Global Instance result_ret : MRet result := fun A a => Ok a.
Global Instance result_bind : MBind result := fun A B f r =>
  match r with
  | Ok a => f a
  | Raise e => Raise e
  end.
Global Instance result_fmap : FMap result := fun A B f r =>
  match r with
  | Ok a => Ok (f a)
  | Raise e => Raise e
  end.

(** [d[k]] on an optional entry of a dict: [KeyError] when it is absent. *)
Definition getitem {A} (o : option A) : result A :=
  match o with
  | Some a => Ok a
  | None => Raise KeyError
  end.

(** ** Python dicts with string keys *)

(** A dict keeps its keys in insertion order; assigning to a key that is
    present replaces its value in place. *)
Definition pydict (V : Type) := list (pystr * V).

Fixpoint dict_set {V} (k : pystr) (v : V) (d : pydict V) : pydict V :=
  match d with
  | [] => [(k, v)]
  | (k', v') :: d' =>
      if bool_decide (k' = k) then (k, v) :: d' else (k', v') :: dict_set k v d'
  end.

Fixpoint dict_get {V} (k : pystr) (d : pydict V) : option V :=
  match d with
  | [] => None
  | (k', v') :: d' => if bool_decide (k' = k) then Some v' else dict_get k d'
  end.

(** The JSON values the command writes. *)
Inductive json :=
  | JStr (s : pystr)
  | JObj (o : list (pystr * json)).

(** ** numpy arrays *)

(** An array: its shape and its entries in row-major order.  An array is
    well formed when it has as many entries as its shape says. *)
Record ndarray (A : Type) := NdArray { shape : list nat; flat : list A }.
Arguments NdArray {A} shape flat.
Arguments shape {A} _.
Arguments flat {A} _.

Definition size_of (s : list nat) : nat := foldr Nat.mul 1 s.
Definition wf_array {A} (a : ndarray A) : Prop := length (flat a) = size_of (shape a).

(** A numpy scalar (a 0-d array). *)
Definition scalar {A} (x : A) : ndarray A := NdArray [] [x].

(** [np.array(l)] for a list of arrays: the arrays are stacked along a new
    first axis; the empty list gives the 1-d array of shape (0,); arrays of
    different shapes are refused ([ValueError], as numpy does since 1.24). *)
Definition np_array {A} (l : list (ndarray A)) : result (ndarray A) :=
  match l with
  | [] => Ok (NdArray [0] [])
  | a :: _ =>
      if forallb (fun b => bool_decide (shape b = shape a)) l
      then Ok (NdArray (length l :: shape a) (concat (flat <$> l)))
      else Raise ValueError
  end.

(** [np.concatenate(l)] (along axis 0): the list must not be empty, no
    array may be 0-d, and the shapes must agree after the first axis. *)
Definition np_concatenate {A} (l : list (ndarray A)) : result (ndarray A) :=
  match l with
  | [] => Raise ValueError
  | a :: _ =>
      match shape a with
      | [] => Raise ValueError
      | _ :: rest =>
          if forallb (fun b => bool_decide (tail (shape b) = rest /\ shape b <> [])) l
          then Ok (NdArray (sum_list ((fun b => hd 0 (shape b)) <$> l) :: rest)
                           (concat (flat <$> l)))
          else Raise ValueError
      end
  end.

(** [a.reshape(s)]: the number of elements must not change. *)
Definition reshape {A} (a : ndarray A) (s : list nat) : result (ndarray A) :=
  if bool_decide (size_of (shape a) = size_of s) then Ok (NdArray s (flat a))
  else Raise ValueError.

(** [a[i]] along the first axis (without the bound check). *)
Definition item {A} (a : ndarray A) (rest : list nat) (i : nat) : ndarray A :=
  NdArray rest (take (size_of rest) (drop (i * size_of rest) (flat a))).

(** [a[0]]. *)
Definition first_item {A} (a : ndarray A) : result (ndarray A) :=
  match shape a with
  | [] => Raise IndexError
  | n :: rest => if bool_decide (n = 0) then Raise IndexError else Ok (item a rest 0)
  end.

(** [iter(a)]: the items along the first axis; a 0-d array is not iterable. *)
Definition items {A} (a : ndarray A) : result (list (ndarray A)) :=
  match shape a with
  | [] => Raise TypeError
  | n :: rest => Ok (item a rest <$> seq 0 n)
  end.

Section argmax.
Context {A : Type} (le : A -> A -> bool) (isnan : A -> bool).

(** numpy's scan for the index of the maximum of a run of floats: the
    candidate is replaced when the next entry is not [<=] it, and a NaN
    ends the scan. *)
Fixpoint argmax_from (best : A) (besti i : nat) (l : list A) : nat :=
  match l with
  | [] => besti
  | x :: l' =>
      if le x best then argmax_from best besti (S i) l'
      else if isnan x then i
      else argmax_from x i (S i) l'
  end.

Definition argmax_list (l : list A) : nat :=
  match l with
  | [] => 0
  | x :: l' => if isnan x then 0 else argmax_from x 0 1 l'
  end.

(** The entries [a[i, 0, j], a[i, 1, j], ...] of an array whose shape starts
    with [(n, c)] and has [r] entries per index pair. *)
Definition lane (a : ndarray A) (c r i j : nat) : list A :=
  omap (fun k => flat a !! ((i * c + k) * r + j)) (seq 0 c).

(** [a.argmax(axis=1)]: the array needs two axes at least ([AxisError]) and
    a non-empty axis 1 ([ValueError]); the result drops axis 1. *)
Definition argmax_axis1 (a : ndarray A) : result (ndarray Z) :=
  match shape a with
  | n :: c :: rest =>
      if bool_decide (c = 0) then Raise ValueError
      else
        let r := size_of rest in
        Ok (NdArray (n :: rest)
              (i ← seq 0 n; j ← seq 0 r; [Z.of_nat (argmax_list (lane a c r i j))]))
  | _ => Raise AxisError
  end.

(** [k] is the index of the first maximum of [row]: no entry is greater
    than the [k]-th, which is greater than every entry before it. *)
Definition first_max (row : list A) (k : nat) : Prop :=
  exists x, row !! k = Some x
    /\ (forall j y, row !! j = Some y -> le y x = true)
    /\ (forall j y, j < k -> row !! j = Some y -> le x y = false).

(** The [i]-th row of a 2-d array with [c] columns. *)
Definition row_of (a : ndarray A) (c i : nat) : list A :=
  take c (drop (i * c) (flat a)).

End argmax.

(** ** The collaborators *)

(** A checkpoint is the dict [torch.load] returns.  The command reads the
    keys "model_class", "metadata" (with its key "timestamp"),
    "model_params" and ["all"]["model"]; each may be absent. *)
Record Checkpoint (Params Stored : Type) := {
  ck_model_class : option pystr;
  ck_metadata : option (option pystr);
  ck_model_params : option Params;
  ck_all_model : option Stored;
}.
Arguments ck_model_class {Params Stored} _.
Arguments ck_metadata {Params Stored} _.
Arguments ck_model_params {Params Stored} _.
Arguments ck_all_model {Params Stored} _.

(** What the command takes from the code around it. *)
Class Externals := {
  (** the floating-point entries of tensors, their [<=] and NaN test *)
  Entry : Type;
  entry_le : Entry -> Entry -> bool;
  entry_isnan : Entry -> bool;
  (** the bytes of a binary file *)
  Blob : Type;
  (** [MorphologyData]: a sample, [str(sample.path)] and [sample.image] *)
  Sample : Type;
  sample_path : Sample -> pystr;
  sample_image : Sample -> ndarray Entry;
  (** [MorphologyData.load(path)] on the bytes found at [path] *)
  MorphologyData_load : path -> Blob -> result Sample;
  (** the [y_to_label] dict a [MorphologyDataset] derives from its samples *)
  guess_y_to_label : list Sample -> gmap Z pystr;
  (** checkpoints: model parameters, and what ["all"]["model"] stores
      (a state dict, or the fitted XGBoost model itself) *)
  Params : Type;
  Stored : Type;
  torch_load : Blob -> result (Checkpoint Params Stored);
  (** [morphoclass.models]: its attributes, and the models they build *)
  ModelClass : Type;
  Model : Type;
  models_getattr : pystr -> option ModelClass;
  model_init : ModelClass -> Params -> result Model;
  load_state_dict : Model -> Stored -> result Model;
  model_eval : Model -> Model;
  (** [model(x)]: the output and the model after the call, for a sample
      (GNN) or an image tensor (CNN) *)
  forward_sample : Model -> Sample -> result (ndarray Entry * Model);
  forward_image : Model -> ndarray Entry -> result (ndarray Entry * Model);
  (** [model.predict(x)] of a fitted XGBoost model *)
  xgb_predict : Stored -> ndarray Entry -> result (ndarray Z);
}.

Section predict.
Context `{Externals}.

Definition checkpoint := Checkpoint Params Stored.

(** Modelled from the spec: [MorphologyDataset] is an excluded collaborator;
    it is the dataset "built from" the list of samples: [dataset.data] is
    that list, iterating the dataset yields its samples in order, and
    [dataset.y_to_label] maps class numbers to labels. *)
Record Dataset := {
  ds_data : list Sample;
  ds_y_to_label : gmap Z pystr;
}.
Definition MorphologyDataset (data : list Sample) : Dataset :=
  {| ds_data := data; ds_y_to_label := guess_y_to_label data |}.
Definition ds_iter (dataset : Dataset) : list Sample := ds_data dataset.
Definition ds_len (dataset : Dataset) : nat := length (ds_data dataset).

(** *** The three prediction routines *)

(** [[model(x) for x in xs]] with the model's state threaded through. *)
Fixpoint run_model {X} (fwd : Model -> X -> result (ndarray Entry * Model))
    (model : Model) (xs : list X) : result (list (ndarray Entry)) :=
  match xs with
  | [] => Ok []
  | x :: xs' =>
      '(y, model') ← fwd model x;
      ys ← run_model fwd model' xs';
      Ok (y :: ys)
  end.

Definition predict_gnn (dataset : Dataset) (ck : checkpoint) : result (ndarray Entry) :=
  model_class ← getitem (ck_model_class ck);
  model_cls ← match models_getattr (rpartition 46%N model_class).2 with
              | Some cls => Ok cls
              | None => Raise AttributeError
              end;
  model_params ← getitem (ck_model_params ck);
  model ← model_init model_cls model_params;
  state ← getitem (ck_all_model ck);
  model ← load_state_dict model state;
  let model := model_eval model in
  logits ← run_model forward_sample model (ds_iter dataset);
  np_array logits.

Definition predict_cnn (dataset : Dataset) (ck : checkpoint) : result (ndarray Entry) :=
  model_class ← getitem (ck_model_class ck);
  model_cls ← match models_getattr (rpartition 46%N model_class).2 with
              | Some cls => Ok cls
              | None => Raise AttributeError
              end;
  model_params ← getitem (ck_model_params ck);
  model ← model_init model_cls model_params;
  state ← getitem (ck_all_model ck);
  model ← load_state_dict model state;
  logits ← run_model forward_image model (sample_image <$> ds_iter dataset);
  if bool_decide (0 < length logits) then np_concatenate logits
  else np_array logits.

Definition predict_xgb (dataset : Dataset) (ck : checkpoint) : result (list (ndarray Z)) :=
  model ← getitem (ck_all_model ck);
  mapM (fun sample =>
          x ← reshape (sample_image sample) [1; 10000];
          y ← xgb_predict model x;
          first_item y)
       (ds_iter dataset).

· · · · · · ·

### WORK ITEM
Among the entries above, find the line with "(** [[model(x) for" and the line with "Definition predict_gnn (dataset"; give again exactly these two lines and all lines between them.

### YOUR RESPONSE
(** [[model(x) for x in xs]] with the model's state threaded through. *)
Fixpoint run_model {X} (fwd : Model -> X -> result (ndarray Entry * Model))
    (model : Model) (xs : list X) : result (list (ndarray Entry)) :=
  match xs with
  | [] => Ok []
  | x :: xs' =>
      '(y, model') ← fwd model x;
      ys ← run_model fwd model' xs';
      Ok (y :: ys)
  end.

Definition predict_gnn (dataset : Dataset) (ck : checkpoint) : result (ndarray Entry) :=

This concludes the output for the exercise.